Below are lines of data, and only some are wanted. Please repeat exactly those from the line that has "items : list OrderItemInput.t" through the line that has "Module PaginationQuery.".

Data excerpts
___

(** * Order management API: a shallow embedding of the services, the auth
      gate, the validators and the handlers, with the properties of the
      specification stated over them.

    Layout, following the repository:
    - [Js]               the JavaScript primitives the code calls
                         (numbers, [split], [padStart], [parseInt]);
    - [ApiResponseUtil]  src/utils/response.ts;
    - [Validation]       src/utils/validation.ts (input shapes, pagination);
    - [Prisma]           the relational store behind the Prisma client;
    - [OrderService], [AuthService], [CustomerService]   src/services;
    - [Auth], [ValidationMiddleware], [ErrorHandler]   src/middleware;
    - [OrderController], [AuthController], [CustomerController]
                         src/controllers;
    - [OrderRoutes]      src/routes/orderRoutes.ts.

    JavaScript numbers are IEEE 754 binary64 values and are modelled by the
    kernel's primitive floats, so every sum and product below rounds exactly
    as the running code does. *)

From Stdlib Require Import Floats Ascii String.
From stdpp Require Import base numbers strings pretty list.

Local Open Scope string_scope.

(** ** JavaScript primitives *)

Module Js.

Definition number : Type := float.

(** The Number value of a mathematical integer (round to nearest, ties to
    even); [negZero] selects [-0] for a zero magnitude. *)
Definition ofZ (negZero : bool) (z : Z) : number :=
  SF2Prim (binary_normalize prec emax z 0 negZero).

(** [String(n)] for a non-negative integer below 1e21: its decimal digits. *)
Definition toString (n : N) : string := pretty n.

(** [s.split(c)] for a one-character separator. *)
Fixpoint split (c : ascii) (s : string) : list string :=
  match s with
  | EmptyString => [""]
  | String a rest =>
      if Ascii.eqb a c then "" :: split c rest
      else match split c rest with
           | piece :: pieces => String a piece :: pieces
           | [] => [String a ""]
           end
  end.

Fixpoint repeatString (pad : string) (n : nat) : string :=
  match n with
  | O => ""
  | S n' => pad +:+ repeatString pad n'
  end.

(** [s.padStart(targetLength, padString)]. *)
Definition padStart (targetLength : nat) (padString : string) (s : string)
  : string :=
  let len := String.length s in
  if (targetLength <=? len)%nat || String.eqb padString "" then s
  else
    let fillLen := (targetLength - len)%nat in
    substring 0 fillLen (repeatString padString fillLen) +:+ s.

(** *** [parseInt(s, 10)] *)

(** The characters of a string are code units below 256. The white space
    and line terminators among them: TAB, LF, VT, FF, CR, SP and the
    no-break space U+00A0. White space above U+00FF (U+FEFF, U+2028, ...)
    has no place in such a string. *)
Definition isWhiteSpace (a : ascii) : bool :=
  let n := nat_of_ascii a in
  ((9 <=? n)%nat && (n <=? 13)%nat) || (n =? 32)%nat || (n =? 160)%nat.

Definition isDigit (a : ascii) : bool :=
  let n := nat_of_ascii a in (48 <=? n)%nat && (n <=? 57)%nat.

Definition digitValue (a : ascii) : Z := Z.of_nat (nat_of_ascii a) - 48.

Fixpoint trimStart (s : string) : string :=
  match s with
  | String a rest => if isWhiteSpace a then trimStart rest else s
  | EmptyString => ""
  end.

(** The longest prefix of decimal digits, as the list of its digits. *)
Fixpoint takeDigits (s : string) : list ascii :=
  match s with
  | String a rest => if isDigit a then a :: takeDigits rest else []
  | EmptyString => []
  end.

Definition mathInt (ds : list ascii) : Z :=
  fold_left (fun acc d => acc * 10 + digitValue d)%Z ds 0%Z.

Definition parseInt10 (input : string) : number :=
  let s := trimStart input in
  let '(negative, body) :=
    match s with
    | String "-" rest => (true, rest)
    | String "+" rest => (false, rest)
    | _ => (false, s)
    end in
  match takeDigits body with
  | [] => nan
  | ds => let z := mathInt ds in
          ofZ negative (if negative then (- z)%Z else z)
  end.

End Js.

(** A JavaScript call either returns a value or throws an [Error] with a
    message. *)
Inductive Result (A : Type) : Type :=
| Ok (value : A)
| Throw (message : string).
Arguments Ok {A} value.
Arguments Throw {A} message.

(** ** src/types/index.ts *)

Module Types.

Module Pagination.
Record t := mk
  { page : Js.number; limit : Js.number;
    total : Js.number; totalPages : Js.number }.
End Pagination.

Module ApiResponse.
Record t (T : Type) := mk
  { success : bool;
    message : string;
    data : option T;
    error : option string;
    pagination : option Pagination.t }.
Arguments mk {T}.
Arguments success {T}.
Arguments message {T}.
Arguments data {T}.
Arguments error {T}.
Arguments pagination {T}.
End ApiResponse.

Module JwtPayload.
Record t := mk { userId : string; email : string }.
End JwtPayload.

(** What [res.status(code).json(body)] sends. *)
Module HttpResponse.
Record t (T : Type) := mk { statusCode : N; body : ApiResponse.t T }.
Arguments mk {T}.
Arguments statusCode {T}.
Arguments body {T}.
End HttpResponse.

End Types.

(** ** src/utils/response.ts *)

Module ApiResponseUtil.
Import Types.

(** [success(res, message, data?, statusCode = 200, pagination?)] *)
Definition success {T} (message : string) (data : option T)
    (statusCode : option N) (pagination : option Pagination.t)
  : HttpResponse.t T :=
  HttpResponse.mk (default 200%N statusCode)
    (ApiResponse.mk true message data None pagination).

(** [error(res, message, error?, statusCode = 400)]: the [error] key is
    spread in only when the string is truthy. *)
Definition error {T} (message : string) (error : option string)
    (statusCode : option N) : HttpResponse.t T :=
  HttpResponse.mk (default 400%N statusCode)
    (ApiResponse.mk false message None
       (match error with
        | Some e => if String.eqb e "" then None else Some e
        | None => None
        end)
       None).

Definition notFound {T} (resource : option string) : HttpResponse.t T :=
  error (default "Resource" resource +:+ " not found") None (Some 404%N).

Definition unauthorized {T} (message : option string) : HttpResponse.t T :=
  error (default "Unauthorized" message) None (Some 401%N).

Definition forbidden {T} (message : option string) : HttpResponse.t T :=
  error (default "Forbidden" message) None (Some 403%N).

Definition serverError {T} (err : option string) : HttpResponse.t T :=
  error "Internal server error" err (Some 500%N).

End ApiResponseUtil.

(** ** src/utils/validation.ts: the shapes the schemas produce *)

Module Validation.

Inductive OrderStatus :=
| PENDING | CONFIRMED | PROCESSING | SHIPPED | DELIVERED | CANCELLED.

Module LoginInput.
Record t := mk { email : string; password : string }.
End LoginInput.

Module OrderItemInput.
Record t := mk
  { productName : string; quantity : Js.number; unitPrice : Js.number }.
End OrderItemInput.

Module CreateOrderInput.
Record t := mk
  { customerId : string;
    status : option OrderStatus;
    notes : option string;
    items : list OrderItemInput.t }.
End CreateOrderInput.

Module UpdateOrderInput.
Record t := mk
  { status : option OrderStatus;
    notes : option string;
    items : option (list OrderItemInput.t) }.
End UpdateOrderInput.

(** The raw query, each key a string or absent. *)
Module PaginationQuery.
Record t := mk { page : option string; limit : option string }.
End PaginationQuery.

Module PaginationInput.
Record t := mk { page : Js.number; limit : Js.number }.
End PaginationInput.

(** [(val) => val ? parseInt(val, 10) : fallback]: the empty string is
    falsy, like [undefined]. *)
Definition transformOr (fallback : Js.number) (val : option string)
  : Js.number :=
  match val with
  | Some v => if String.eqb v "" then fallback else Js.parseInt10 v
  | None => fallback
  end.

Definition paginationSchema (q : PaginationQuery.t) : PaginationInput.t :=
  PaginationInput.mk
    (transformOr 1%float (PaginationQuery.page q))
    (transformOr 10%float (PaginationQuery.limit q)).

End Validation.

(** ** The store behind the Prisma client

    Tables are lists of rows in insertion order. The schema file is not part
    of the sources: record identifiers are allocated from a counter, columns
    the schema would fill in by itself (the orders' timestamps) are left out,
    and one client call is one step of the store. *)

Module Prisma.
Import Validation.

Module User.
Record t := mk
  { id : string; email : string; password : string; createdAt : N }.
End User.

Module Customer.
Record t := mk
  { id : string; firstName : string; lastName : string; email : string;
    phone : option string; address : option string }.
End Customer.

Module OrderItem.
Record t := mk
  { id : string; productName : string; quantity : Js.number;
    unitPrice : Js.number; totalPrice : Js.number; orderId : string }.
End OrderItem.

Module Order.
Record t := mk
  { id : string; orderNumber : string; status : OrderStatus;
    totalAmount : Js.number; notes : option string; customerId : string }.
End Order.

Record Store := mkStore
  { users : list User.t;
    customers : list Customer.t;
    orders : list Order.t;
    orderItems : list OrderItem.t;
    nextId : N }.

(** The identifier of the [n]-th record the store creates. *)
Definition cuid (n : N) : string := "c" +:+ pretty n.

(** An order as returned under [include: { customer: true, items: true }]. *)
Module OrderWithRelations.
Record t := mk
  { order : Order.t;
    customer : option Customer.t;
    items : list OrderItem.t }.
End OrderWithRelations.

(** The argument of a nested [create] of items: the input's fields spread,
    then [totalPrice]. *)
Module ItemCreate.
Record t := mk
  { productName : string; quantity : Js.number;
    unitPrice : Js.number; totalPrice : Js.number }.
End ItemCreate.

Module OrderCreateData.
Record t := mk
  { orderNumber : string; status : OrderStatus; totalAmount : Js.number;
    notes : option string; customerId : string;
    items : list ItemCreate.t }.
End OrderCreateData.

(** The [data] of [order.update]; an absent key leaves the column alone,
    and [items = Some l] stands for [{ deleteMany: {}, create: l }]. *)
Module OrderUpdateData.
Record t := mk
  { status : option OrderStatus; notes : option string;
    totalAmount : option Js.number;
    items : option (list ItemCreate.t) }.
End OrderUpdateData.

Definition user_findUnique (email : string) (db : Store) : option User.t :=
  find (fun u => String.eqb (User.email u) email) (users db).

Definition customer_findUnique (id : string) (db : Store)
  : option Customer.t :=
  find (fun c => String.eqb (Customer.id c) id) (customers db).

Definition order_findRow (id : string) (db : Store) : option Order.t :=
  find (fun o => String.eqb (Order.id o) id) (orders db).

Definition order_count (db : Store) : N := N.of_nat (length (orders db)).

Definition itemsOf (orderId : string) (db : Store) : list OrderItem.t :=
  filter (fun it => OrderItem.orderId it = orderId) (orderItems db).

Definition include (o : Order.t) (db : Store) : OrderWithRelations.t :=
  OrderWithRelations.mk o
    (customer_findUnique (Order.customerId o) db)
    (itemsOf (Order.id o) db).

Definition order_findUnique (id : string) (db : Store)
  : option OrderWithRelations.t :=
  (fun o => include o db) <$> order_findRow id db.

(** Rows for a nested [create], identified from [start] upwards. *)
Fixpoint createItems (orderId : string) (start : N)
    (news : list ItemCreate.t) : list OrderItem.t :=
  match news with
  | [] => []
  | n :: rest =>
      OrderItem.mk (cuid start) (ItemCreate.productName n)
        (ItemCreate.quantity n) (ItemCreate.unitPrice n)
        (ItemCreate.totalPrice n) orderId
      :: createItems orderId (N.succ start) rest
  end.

___

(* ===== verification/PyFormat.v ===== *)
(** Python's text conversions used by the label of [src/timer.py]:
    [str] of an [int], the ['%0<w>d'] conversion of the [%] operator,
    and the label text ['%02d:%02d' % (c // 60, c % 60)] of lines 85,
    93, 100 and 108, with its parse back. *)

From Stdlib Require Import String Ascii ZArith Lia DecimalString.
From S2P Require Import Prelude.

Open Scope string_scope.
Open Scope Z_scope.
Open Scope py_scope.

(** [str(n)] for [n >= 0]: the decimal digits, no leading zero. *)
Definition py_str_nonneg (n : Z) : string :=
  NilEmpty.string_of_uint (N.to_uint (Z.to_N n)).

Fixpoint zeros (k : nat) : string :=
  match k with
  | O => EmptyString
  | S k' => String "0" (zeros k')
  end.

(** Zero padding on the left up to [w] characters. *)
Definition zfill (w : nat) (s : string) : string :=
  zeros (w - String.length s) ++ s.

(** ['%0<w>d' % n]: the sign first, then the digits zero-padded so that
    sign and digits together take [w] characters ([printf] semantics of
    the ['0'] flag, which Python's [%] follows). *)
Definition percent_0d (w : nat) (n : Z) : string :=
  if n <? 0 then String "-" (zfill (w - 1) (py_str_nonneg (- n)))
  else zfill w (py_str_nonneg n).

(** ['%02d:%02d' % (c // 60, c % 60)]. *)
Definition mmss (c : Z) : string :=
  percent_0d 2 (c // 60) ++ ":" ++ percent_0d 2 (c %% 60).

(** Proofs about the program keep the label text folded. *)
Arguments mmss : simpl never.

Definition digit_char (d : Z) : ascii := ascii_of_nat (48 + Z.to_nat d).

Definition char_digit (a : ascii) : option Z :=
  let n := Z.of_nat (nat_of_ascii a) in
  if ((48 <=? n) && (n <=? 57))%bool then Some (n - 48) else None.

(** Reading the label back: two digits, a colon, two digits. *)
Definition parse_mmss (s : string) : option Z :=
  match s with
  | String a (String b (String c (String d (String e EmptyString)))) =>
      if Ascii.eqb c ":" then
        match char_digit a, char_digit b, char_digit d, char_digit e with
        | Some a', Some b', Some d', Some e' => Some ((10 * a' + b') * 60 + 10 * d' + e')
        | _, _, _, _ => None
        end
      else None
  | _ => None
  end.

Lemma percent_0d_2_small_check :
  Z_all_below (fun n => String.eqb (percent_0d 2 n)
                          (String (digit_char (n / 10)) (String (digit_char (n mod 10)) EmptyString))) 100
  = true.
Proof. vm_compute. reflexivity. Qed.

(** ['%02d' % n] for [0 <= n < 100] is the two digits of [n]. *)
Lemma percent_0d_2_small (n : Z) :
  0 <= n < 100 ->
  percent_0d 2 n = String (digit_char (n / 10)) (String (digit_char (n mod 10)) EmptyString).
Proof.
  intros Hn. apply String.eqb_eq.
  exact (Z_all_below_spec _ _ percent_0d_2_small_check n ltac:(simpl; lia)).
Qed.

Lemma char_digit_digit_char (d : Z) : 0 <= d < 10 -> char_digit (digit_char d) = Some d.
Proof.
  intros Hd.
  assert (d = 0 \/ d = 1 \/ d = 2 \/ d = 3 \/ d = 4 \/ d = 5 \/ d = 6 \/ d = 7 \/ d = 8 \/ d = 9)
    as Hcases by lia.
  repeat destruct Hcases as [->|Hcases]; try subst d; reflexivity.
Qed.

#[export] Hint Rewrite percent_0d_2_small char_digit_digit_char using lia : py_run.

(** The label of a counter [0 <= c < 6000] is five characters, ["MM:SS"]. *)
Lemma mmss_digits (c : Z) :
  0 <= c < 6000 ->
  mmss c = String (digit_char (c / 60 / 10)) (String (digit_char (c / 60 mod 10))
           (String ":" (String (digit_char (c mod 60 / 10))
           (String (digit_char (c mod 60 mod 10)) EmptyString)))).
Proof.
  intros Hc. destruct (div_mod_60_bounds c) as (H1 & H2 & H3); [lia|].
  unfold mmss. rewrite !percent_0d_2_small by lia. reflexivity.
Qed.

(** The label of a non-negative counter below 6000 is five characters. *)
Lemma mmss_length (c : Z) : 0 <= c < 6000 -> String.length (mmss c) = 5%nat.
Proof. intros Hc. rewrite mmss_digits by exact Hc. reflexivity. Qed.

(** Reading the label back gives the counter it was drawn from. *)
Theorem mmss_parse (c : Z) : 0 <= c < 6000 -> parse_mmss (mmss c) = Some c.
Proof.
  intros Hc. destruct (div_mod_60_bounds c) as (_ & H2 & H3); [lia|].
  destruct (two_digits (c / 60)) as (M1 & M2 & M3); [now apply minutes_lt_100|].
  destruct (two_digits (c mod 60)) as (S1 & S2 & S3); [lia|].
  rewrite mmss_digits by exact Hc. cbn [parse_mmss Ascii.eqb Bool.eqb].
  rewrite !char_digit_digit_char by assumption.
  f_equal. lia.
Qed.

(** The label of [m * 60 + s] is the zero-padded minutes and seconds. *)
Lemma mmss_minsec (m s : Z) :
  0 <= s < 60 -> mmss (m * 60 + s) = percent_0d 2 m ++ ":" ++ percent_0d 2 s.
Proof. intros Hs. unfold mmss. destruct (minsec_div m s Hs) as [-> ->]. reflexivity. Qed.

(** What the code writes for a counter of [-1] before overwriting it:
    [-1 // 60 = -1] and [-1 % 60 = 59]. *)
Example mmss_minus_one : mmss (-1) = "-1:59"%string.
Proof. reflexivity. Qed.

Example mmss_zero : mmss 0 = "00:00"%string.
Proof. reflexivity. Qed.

___

▶ _Response area_
    items : list OrderItemInput.t }.
End CreateOrderInput.

Module UpdateOrderInput.
Record t := mk
  { status : option OrderStatus;
    notes : option string;
    items : option (list OrderItemInput.t) }.
End UpdateOrderInput.

(** The raw query, each key a string or absent. *)
Module PaginationQuery.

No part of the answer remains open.